◆ **ACTION ITEM**: Beginning at the line that contains "eq_refl eq_refl eq_refl eq_refl _)).", transcribe the remaining lines of the listing exactly; include the final line and omit everything before.
★ ★ ★ ★ ★ ★ ★
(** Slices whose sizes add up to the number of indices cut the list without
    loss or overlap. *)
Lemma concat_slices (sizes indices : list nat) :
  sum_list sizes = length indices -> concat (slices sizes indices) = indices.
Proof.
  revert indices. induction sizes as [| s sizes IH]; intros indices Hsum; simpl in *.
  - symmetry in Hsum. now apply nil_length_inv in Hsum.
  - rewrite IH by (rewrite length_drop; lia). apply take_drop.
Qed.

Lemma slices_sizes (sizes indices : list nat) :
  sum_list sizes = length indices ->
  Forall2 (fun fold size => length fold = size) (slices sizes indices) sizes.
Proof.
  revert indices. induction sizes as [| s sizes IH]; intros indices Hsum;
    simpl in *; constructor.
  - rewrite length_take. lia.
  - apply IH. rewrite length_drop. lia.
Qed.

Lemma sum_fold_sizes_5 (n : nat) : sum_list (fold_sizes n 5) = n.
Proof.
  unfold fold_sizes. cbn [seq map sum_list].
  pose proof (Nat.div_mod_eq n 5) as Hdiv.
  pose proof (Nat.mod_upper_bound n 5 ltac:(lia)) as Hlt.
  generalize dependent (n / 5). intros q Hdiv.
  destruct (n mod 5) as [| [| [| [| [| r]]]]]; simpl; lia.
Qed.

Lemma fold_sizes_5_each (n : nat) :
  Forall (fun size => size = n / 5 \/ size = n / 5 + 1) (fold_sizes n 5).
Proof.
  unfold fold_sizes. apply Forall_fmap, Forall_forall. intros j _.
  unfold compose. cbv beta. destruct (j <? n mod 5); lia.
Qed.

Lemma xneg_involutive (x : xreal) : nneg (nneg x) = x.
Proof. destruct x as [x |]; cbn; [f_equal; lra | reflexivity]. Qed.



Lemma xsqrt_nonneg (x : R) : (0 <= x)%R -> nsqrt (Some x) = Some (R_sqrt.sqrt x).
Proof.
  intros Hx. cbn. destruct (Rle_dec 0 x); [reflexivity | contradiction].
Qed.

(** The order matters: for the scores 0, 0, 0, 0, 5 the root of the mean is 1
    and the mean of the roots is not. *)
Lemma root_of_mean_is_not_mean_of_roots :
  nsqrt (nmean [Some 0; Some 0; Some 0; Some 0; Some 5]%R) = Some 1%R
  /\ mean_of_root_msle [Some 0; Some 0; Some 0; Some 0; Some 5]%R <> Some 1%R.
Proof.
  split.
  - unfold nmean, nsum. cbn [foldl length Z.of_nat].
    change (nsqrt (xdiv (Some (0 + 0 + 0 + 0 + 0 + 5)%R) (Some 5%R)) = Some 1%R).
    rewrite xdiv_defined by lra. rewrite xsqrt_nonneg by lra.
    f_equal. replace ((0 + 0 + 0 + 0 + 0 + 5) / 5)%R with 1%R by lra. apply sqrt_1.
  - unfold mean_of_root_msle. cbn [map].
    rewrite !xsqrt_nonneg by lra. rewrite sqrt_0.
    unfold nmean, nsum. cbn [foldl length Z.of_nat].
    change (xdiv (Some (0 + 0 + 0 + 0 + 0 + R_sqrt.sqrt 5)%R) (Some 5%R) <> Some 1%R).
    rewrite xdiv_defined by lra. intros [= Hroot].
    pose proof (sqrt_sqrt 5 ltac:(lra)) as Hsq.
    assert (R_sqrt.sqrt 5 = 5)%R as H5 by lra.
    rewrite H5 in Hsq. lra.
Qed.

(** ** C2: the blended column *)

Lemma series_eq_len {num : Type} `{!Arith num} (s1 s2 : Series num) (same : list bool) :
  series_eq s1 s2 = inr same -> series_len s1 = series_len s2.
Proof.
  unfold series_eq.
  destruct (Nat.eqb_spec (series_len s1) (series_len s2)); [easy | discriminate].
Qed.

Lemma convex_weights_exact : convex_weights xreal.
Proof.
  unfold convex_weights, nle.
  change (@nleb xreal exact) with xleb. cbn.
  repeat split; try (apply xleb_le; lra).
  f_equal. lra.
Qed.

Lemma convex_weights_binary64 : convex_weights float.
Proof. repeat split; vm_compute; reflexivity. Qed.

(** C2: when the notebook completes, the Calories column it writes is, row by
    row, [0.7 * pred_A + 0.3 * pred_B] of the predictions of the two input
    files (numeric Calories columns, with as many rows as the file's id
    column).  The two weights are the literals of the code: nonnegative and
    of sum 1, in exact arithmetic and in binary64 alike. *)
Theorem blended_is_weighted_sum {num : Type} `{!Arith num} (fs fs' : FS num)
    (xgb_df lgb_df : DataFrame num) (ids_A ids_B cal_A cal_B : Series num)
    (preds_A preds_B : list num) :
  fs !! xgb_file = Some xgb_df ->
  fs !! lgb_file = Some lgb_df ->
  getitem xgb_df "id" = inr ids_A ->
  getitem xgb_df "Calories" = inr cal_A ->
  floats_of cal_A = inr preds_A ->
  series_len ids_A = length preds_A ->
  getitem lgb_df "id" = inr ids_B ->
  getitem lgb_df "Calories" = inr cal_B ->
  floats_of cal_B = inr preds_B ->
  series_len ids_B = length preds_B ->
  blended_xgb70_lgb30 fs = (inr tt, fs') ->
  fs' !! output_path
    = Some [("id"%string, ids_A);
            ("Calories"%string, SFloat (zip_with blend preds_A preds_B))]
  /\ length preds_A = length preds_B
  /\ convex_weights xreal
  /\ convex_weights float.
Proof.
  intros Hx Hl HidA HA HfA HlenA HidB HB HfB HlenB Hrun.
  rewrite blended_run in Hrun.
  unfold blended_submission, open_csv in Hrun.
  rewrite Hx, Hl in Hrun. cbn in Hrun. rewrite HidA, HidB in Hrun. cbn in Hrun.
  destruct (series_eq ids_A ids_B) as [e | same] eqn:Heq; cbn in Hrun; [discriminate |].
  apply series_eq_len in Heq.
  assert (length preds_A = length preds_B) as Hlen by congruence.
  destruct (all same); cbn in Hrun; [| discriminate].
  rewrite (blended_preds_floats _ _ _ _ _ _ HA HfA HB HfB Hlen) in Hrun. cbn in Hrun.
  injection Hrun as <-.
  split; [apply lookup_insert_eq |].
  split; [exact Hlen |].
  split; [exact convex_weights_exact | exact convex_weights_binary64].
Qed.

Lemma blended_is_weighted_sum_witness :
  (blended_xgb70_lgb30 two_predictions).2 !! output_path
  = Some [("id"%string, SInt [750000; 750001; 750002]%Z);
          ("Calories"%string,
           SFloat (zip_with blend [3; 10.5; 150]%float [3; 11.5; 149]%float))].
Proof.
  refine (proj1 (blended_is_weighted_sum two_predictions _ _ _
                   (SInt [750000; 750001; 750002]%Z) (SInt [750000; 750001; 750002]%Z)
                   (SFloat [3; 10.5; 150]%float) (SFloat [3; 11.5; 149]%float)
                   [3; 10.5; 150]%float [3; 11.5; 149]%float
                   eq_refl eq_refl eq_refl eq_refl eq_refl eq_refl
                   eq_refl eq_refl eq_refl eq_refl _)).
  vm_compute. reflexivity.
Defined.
★ ★ ★ ★ ★ ★ ★
◆ **OUTPUT BELOW**:
                   eq_refl eq_refl eq_refl eq_refl _)).
  vm_compute. reflexivity.
Defined.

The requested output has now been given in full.